Strategic Drone Attacks

The Western media is convinced that a few trucks full of drones have decimated Russia’s fleet of strategic bombers:

Ukraine has launched one of its most audacious attacks of the war using a ‘swarm’ of kamikaze drones unleashed from the backs of trucks to devastate two of Russia’s most major airfields.

Dubbed ‘Operation Spiderweb’, the co-ordinated strikes have left Vladimir Putin humiliated and his prized warplanes in smouldering ruins.

Two remote military airfields, Olenya in the Arctic Murmansk region and Belaya in eastern Siberia, were rocked by massive explosions overnight, with dramatic footage showing fires raging for hours.

The bases, located thousands of miles from Ukraine, are key to Russia’s nuclear strike capability and were considered untouchable.

Yet Ukraine appears to have struck them with deadly precision, using first-person-view (FPV) drones launched from unmarked vans parked near the airfields.

Both are thousands of miles from Ukraine but were ‘under drone attack’, with dozens of Moscow’s nuclear capable warplanes evidently destroyed.

The Ukrainian media claimed more than 40 Putin aircraft had been hit, including Tu-95, Tu-22M3, and A-50 strategic bombers. The damage to the enemy was alleged to exceed £1.5billion.

If Kiev, Berlin, and London aren’t hit with major missile strikes in the next 24 hours, I think it will be safe to conclude that the damage reports are significantly exaggerated. Which I assume to be the case, in light of the number of Russian planes shot down by “the Ghost of Kiev”, the number of times Russia has run out of ammunition, and the number of times Vladimir Putin has died of cancer.

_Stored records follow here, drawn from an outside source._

(** The numbers of a reservation are within what a script represents exactly. *)
Record representable (amount now expires_at : Z) (l : ledger) : Prop := {
  rp_amount : 0 < amount < 10^14;
  rp_seconds : 0 <= now < expires_at;
  rp_expiry : expires_at < 10^14;
  rp_holds : nonnegative (holds_at now l);
  rp_limit : 0 <= limit_of l < 2^53;
  rp_used : 0 <= used_of l;
  rp_total : used_of l + sum_holds (holds_at now l) < 2^53
}.

(** The script against its specification. *)
Lemma reserve_refines fields event amount now expires_at l :
  fields ≡ₚ map_to_list (l_reservations l) ->
  representable amount now expires_at l ->
  let r := reserveApiKeyBillingScript fields event amount now expires_at l in
  (fst r, holds_at now (snd r)) = reserve_spec event amount (holds_at now l) (used_of l) (limit_of l)
  /\ used_of (snd r) = used_of l /\ limit_of (snd r) = limit_of l /\ l_receipts (snd r) = l_receipts l
  /\ (fst r = Replied 1 -> holds_at now l !! event = None -> 0 < limit_of l ->
      holds_at now (snd r) !! event = Some amount
      /\ used_of (snd r) + sum_holds (holds_at now (snd r)) <= limit_of l).
Proof.
  intros Hperm [Ha Hs He Hnn Hlim Hu Ht] r.
  pose proof (listed_all fields l Hperm) as Hlisted.
  assert (Hrem : remaining now fields = holds_at now l).
  { unfold remaining, holds_at. f_equal. rewrite <- (list_to_map_to_list (l_reservations l)).
    apply list_to_map_proper; [apply Hlisted|done]. }
  assert (H : scan_result event amount now 0 (holds_at now l) l r).
  { unfold r, reserveApiKeyBillingScript. rewrite lua_number_exact by lia. rewrite <- Hrem in *.
    apply reserve_scan_refines; [done..|lia|lia]. }
  destruct H as (H1 & H2 & H3 & H4). unfold used_of, limit_of. rewrite H1, H2. fold (used_of l) (limit_of l).
  rewrite Z.add_0_l in H4. unfold reserve_spec. destruct (holds_at now l !! event) as [held|] eqn:Ee.
  - destruct H4 as [-> ->]. by split_and!.
  - destruct (0 <? limit_of l) eqn:El; destruct (limit_of l <? used_of l + sum_holds (holds_at now l) + amount) eqn:Et;
      cbn [andb] in H4; destruct H4 as [-> ->]; to_prop; (split_and!; [done..|]); intros Hr _ Hpos; try done; [|lia..].
    rewrite lookup_insert_eq, sum_holds_insert by done. split; [done|lia].
Qed.

(** ** Pruning *)

(** The fields left when those named have been looked at: of them only live holds. *)
Definition prune (now : Z) (seen : list string) (m : gmap string hold) : gmap string hold :=
  filter (fun kv => kv.1 ∈ seen -> is_Some (live_hold now kv.2)) m.

Lemma prune_none now m : prune now [] m = m.
Proof. apply map_filter_id. intros k raw _ H. exfalso. by apply not_elem_of_nil in H. Qed.

Lemma prune_lookup now seen m k :
  prune now seen m !! k = raw ← m !! k; if decide (k ∈ seen -> is_Some (live_hold now raw)) then Some raw else None.
Proof.
  unfold prune. rewrite map_lookup_filter. destruct (m !! k) as [raw|]; [|done]. cbn [mbind option_bind].
  apply option_guard_decide.
Qed.

Lemma prune_dead now k raw seen m :
  m !! k = Some raw -> live_hold now raw = None -> prune now seen (delete k m) = prune now (k :: seen) m.
Proof.
  intros Hk Hd. apply map_eq. intros x. rewrite !prune_lookup. destruct (decide (x = k)) as [->|Hx].
  - rewrite lookup_delete_eq, Hk. cbn [mbind option_bind]. case_decide as H; [|done]. rewrite Hd in H. destruct H as [? H]; [by left|done].
  - rewrite lookup_delete_ne by done. destruct (m !! x) as [r|]; [|done]. cbn [mbind option_bind]. apply decide_ext.
    rewrite elem_of_cons. tauto.
Qed.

But it is interesting to observe how Ukraine is now reduced to celebrating acts of subterfuge and terrorism that may or may not even be real as the Russian military continues to advance at an increasing pace.

I’m mostly posting this here for the purposes of future comparison when the numbers are inevitably revised downward. However, it does show that Russia’s attempt at strategic deterrence through doctrine is not working.

UPDATE: It appears eight planes were confirmed damaged or destroyed.

5 Tu-95MS bombers, 2 Tu-22M3 bombers, 1 An-12 military transport aircraft.

Which is two more than Russia has lost in all of 2025, bringing the total to 14. To put this into perspective, in 2022, Russia lost 104 planes.